Stored data
(* ===== verification/TicTacToe.v ===== *)
(** * Tic-Tac-Toe ([TicTacToeGUI], games_gui.py 753-860)

    The page keeps a 3x3 [board] of marks, the [current_player], a
    dictionary [buttons] from [(row, col)] to the grid buttons, the flag
    [game_active] and a status label.  [button_click(row, col)] ignores a
    click when the game is over or the cell is taken, otherwise writes the
    mark, updates and disables the button, and then either declares the
    winner found by [check_winner] (rows, then columns, then the two
    diagonals), declares a tie on a full board, or passes the turn.
    [reset_game] clears everything and gives the first move to X.

    The marks [' '], ["X"], ["O"] of the source are the constructors
    [Blank], [X], [O].  [button_click] runs in the callback monad [PyM]:
    [self.board[row][col]] follows Python indexing ([py_getitem]), and
    [self.buttons[(row, col)]] raises [KeyError] on a key that is not in
    the dictionary, after the board has already been written. *)

From stdpp Require Import base list gmap.
From Stdlib Require Import ZArith Lia.
From S2P Require Import Prelude.

Local Open Scope Z_scope.
Local Open Scope py_scope.

Module TicTacToe.

Inductive mark : Type := Blank | X | O.

#[export] Instance mark_eq_dec : EqDecision mark.
Proof. solve_decision. Defined.

(** A grid button: its [text] and whether it is enabled. *)
Record button : Type := mkButton { btn_text : mark; btn_enabled : bool }.

Inductive status_text : Type :=
  | Turn (p : mark)          (** "Player {p}'s turn" *)
  | Wins (p : mark)          (** "Player {winner} wins!" *)
  | TieGame.                 (** "It's a tie!" *)

Record state : Type := mkState {
  board : list (list mark);
  current_player : mark;
  buttons : gmap (Z * Z) button;
  game_active : bool;
  status_label : status_text
}.

(** [[[' ' for _ in range(3)] for _ in range(3)]] *)
Definition empty_board : list (list mark) := replicate 3 (replicate 3 Blank).

(** The nine keys [(row, col)] of [self.buttons], in creation order. *)
Definition cells : list (Z * Z) :=
  [(0,0); (0,1); (0,2); (1,0); (1,1); (1,2); (2,0); (2,1); (2,2)].

(** [self.board[i][j]] for the indices [check_winner] uses. *)
Definition cell (b : list (list mark)) (i j : nat) : mark :=
  default Blank (b !! i ≫= fun r => r !! j).

(** [a == b == c != ' '] *)
Definition line3 (a b c : mark) : bool :=
  bool_decide (a = b) && bool_decide (b = c) && bool_decide (c <> Blank).

(** The first [Some] of [f i] over [l]: a [for] loop with an early
    [return]. *)
Fixpoint first_some {A} (f : nat -> option A) (l : list nat) : option A :=
  match l with
  | [] => None
  | i :: t => match f i with Some a => Some a | None => first_some f t end
  end.

Definition row_win (b : list (list mark)) (i : nat) : option mark :=
  if line3 (cell b i 0) (cell b i 1) (cell b i 2) then Some (cell b i 0) else None.

Definition col_win (b : list (list mark)) (j : nat) : option mark :=
  if line3 (cell b 0 j) (cell b 1 j) (cell b 2 j) then Some (cell b 0 j) else None.

(** [check_winner]: rows, columns, then the two diagonals. *)
Definition check_winner (b : list (list mark)) : option mark :=
  match first_some (row_win b) [0; 1; 2]%nat with
  | Some w => Some w
  | None =>
      match first_some (col_win b) [0; 1; 2]%nat with
      | Some w => Some w
      | None =>
          if line3 (cell b 0 0) (cell b 1 1) (cell b 2 2) then Some (cell b 0 0)
          else if line3 (cell b 0 2) (cell b 1 1) (cell b 2 0) then Some (cell b 0 2)
          else None
      end
  end.

(** [all(self.board[i][j] != ' ' for i in range(3) for j in range(3))] *)
Definition board_full (b : list (list mark)) : bool :=
  forallb (fun i => forallb (fun j => bool_decide (cell b i j <> Blank)) [0; 1; 2]%nat)
    [0; 1; 2]%nat.

(** [disable_all_buttons]: only the buttons whose text is still [' ']. *)
Definition disable_all_buttons (s : state) : state :=
  {| s with buttons :=
       (fun bt => if bool_decide (btn_text bt = Blank)
                  then {| bt with btn_enabled := false |} else bt) <$> buttons s |}.

(** [button_click(row, col)]. *)
Definition button_click (row col : Z) : PyM state unit :=
  active <- py_gets game_active ;;
  (if negb active then return! else
  b <- py_gets board ;;
  r <- py_of_option IndexError (py_getitem b row) ;;
  v <- py_of_option IndexError (py_getitem r col) ;;
  if bool_decide (v <> Blank) then return! else
  p <- py_gets current_player ;;
  (* 1. self.board[row][col] = self.current_player *)
  r' <- py_of_option IndexError (py_setitem r col p) ;;
  b' <- py_of_option IndexError (py_setitem b row r') ;;
  py_modify (fun s => {| s with board := b' |}) ;;
  (* 2. button = self.buttons[(row, col)]; button.config(...) *)
  _ <- (s <- py_get ;; py_of_option KeyError (buttons s !! (row, col))) ;;
  py_modify (fun s => {| s with buttons := <[(row, col) := mkButton p false]> (buttons s) |}) ;;
  w <- py_gets (fun s => check_winner (board s)) ;;
  match w with
  | Some w =>
      py_modify (fun s => disable_all_buttons
                   {| s with status_label := Wins w; game_active := false |})
  | None =>
      full <- py_gets (fun s => board_full (board s)) ;;
      if full then py_modify (fun s => {| s with status_label := TieGame; game_active := false |})
      else
        py_modify (fun s =>
          let p' := if bool_decide (current_player s = X) then O else X in
          {| s with current_player := p'; status_label := Turn p' |})
  end).

(** [reset_game]. *)
Definition reset_game (s : state) : state :=
  {| board := empty_board; current_player := X; game_active := true;
     status_label := Turn X;
     buttons := (fun _ => mkButton Blank true) <$> buttons s |}.

(** [__init__]: nine enabled blank buttons, X to move. *)
Definition init : state :=
  {| board := empty_board; current_player := X;
     buttons := list_to_map ((fun k => (k, mkButton Blank true)) <$> cells);
     game_active := true; status_label := Turn X |}.

(** ** The page as a state machine *)

(** A click reaches [button_click] only through one of the nine grid
    buttons, and only while that button is enabled; New Game calls
    [reset_game]. *)
Inductive event : Type := Click (r c : Z) | NewGame.

Definition handle (e : event) (s : state) : state :=
  match e with
  | Click r c =>
      match buttons s !! (r, c) with
      | Some bt => if btn_enabled bt then exec (button_click r c) s else s
      | None => s
      end
  | NewGame => reset_game s
  end.

(** The page after [__init__], then any clicks. *)
Definition reachable : state -> Prop := reachable_from (fun s => s = init) (fun _ => True) handle.

(** ** Reference specification of a win *)

(** The eight lines of the grid, in the order [check_winner] visits them. *)
Definition lines : list (list (nat * nat)) :=
  [ [(0,0); (0,1); (0,2)]; [(1,0); (1,1); (1,2)]; [(2,0); (2,1); (2,2)];
    [(0,0); (1,0); (2,0)]; [(0,1); (1,1); (2,1)]; [(0,2); (1,2); (2,2)];
    [(0,0); (1,1); (2,2)]; [(0,2); (1,1); (2,0)] ]%nat.

(** Line [ln] is completed by player [p]. *)
Definition line_full (b : list (list mark)) (ln : list (nat * nat)) (p : mark) : Prop :=
  p <> Blank /\ Forall (fun ij => cell b ij.1 ij.2 = p) ln.

Definition line_winner (b : list (list mark)) (ln : list (nat * nat)) : option mark :=
  match ln with
  | [(i1, j1); (i2, j2); (i3, j3)] =>
      if line3 (cell b i1 j1) (cell b i2 j2) (cell b i3 j3) then Some (cell b i1 j1) else None
  | _ => None
  end.

(** The winner as a search over the eight lines. *)
Fixpoint first_line_winner (b : list (list mark)) (lns : list (list (nat * nat))) : option mark :=
  match lns with
  | [] => None
  | ln :: t => match line_winner b ln with Some w => Some w | None => first_line_winner b t end
  end.

Definition ref_winner (b : list (list mark)) : option mark := first_line_winner b lines.

(** ** Lemmas on the winner check *)

Lemma line3_spec (a b c : mark) : line3 a b c = true <-> a = b /\ b = c /\ c <> Blank.
Proof.
  unfold line3. rewrite !andb_true_iff, !bool_decide_eq_true. tauto.
Qed.

Lemma lines_three (ln : list (nat * nat)) :
  ln ∈ lines -> exists a b c, ln = [a; b; c].
Proof. intros Hin%list_elem_of_In. simpl in Hin. intuition (subst; eauto). Qed.

Lemma line_winner_full (b : list (list mark)) (ln : list (nat * nat)) (p : mark) :
  ln ∈ lines -> line_winner b ln = Some p <-> line_full b ln p.
Proof.
  intros ([i1 j1] & [i2 j2] & [i3 j3] & ->)%lines_three. unfold line_full. simpl.
  rewrite !Forall_cons, Forall_nil. simpl.
  destruct (line3 _ _ _) eqn:E.
  - apply line3_spec in E as (-> & -> & ?). split; [intros [= <-]; tauto|].
    intros (_ & -> & _). done.
  - split; [done|]. intros (Hp & H1 & H2 & H3 & _). rewrite H1, H2, H3 in E.
    assert (line3 p p p = true) by (by apply line3_spec). congruence.
Qed.

Lemma first_line_winner_sound (b : list (list mark)) (lns : list (list (nat * nat))) (p : mark) :
  first_line_winner b lns = Some p -> exists ln, ln ∈ lns /\ line_winner b ln = Some p.
Proof.
  induction lns as [|ln t IH]; simpl; [done|].
  destruct (line_winner b ln) eqn:E.
  - intros [= <-]. exists ln. split; [left|done].
  - intros (ln' & ? & ?)%IH. exists ln'. split; [right|]; done.
Qed.

Lemma first_line_winner_complete (b : list (list mark)) (lns : list (list (nat * nat)))
    (ln : list (nat * nat)) (p : mark) :
  ln ∈ lns -> line_winner b ln = Some p -> exists q, first_line_winner b lns = Some q.
Proof.
  induction lns as [|ln' t IH]; simpl; [by intros ?%elem_of_nil|].
  intros [->|Hin]%elem_of_cons Hw; [rewrite Hw; eauto|].
  destruct (line_winner b ln'); eauto.
Qed.

Lemma check_winner_ref (b : list (list mark)) : check_winner b = ref_winner b.
Proof.
  unfold check_winner, ref_winner; simpl.
  unfold row_win, col_win.
  repeat (destruct (line3 _ _ _); [reflexivity|]). reflexivity.
Qed.

(** C1 (equivalence): the hand-unrolled [check_winner] of the source,
    rows then columns then diagonals, computes the same result as the
    search over the eight lines in that order. *)
Theorem check_winner_equiv (b : list (list mark)) : check_winner b = ref_winner b.
Proof. apply check_winner_ref; assumption. Qed.

Lemma check_winner_lines (b : list (list mark)) (p : mark) :
  (check_winner b = Some p -> exists ln, ln ∈ lines /\ line_full b ln p) /\
  (forall ln, ln ∈ lines -> line_full b ln p -> exists q, check_winner b = Some q).
Proof.
  rewrite check_winner_ref. split.
  - intros (ln & Hin & Hw)%first_line_winner_sound.
    exists ln. split; [done|]. by apply line_winner_full.
  - intros ln Hin Hf. apply (first_line_winner_complete _ _ ln p Hin).
    by apply line_winner_full.
Qed.

(** C2 (functional): [check_winner] reports [p] only when [p] has
    completed one of the eight lines, and it reports some winner whenever
    a line is completed. *)
Theorem check_winner_correct (b : list (list mark)) (p : mark) :
  (check_winner b = Some p -> exists ln, ln ∈ lines /\ line_full b ln p) /\
  (forall ln, ln ∈ lines -> line_full b ln p -> exists q, check_winner b = Some q).
Proof. apply check_winner_lines; assumption. Qed.

(** ** Boards after a move *)

(** The nine cells as [nat] pairs, row-major. *)
Definition all9 : list (nat * nat) :=
  [(0,0); (0,1); (0,2); (1,0); (1,1); (1,2); (2,0); (2,1); (2,2)]%nat.

Definition shape_ok (b : list (list mark)) : Prop :=
  length b = 3%nat /\ Forall (fun row => length row = 3%nat) b.

(** [self.board[r][c] = p] on a well-shaped board. *)
Definition place (b : list (list mark)) (r c : nat) (p : mark) : list (list mark) :=
  <[r := <[c := p]> (default [] (b !! r))]> b.

(** The number of cells holding [q]. *)
Definition count (b : list (list mark)) (q : mark) : nat :=
  length (filter (fun ij => cell b ij.1 ij.2 = q) all9).

Lemma all9_NoDup : NoDup all9.
Proof. apply (bool_decide_unpack _). vm_compute. exact I. Qed.

Lemma all9_spec (i j : nat) : (i, j) ∈ all9 <-> (i < 3 /\ j < 3)%nat.
Proof.
  unfold all9. rewrite !elem_of_cons, elem_of_nil. split.
  - intros H. repeat (destruct H as [H|H]; [injection H as -> ->; lia|]). done.
  - intros [Hi Hj].
    assert (Hi' : (i = 0 \/ i = 1 \/ i = 2)%nat) by lia.
    assert (Hj' : (j = 0 \/ j = 1 \/ j = 2)%nat) by lia.
    destruct Hi' as [-> | [-> | ->]]; destruct Hj' as [-> | [-> | ->]]; tauto.
Qed.

Lemma shape_row (b : list (list mark)) (r : nat) :
  shape_ok b -> (r < 3)%nat -> exists row, b !! r = Some row /\ length row = 3%nat.
Proof.
  intros [Hl Hrows] Hr. destruct (b !! r) as [row|] eqn:E.
  - exists row. split; [done|]. by eapply (Forall_lookup_1 _ _ _ _ Hrows).
  - apply lookup_ge_None in E. lia.
Qed.

Lemma shape_place (b : list (list mark)) (r c : nat) (p : mark) :
  shape_ok b -> (r < 3)%nat -> shape_ok (place b r c p).
Proof.
  intros Hs Hr. destruct (shape_row b r Hs Hr) as (row & Hrow & Hlen).
  destruct Hs as [Hl Hrows]. unfold place. rewrite Hrow. simpl. split.
  - by rewrite length_insert.
  - apply Forall_insert; [done|]. by rewrite length_insert.
Qed.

_Work order:_
An exact copy of the lines above between the line holding "Record button : Type" and the line holding "Definition col_win (b", inclusive, is the whole answer.

_Problem solution:_
Record button : Type := mkButton { btn_text : mark; btn_enabled : bool }.

Inductive status_text : Type :=
  | Turn (p : mark)          (** "Player {p}'s turn" *)
  | Wins (p : mark)          (** "Player {winner} wins!" *)
  | TieGame.                 (** "It's a tie!" *)

Record state : Type := mkState {
  board : list (list mark);
  current_player : mark;
  buttons : gmap (Z * Z) button;
  game_active : bool;
  status_label : status_text
}.

(** [[[' ' for _ in range(3)] for _ in range(3)]] *)
Definition empty_board : list (list mark) := replicate 3 (replicate 3 Blank).

(** The nine keys [(row, col)] of [self.buttons], in creation order. *)
Definition cells : list (Z * Z) :=
  [(0,0); (0,1); (0,2); (1,0); (1,1); (1,2); (2,0); (2,1); (2,2)].

(** [self.board[i][j]] for the indices [check_winner] uses. *)
Definition cell (b : list (list mark)) (i j : nat) : mark :=
  default Blank (b !! i ≫= fun r => r !! j).

(** [a == b == c != ' '] *)
Definition line3 (a b c : mark) : bool :=
  bool_decide (a = b) && bool_decide (b = c) && bool_decide (c <> Blank).

(** The first [Some] of [f i] over [l]: a [for] loop with an early
    [return]. *)
Fixpoint first_some {A} (f : nat -> option A) (l : list nat) : option A :=
  match l with
  | [] => None
  | i :: t => match f i with Some a => Some a | None => first_some f t end
  end.

Definition row_win (b : list (list mark)) (i : nat) : option mark :=
  if line3 (cell b i 0) (cell b i 1) (cell b i 2) then Some (cell b i 0) else None.

Definition col_win (b : list (list mark)) (j : nat) : option mark :=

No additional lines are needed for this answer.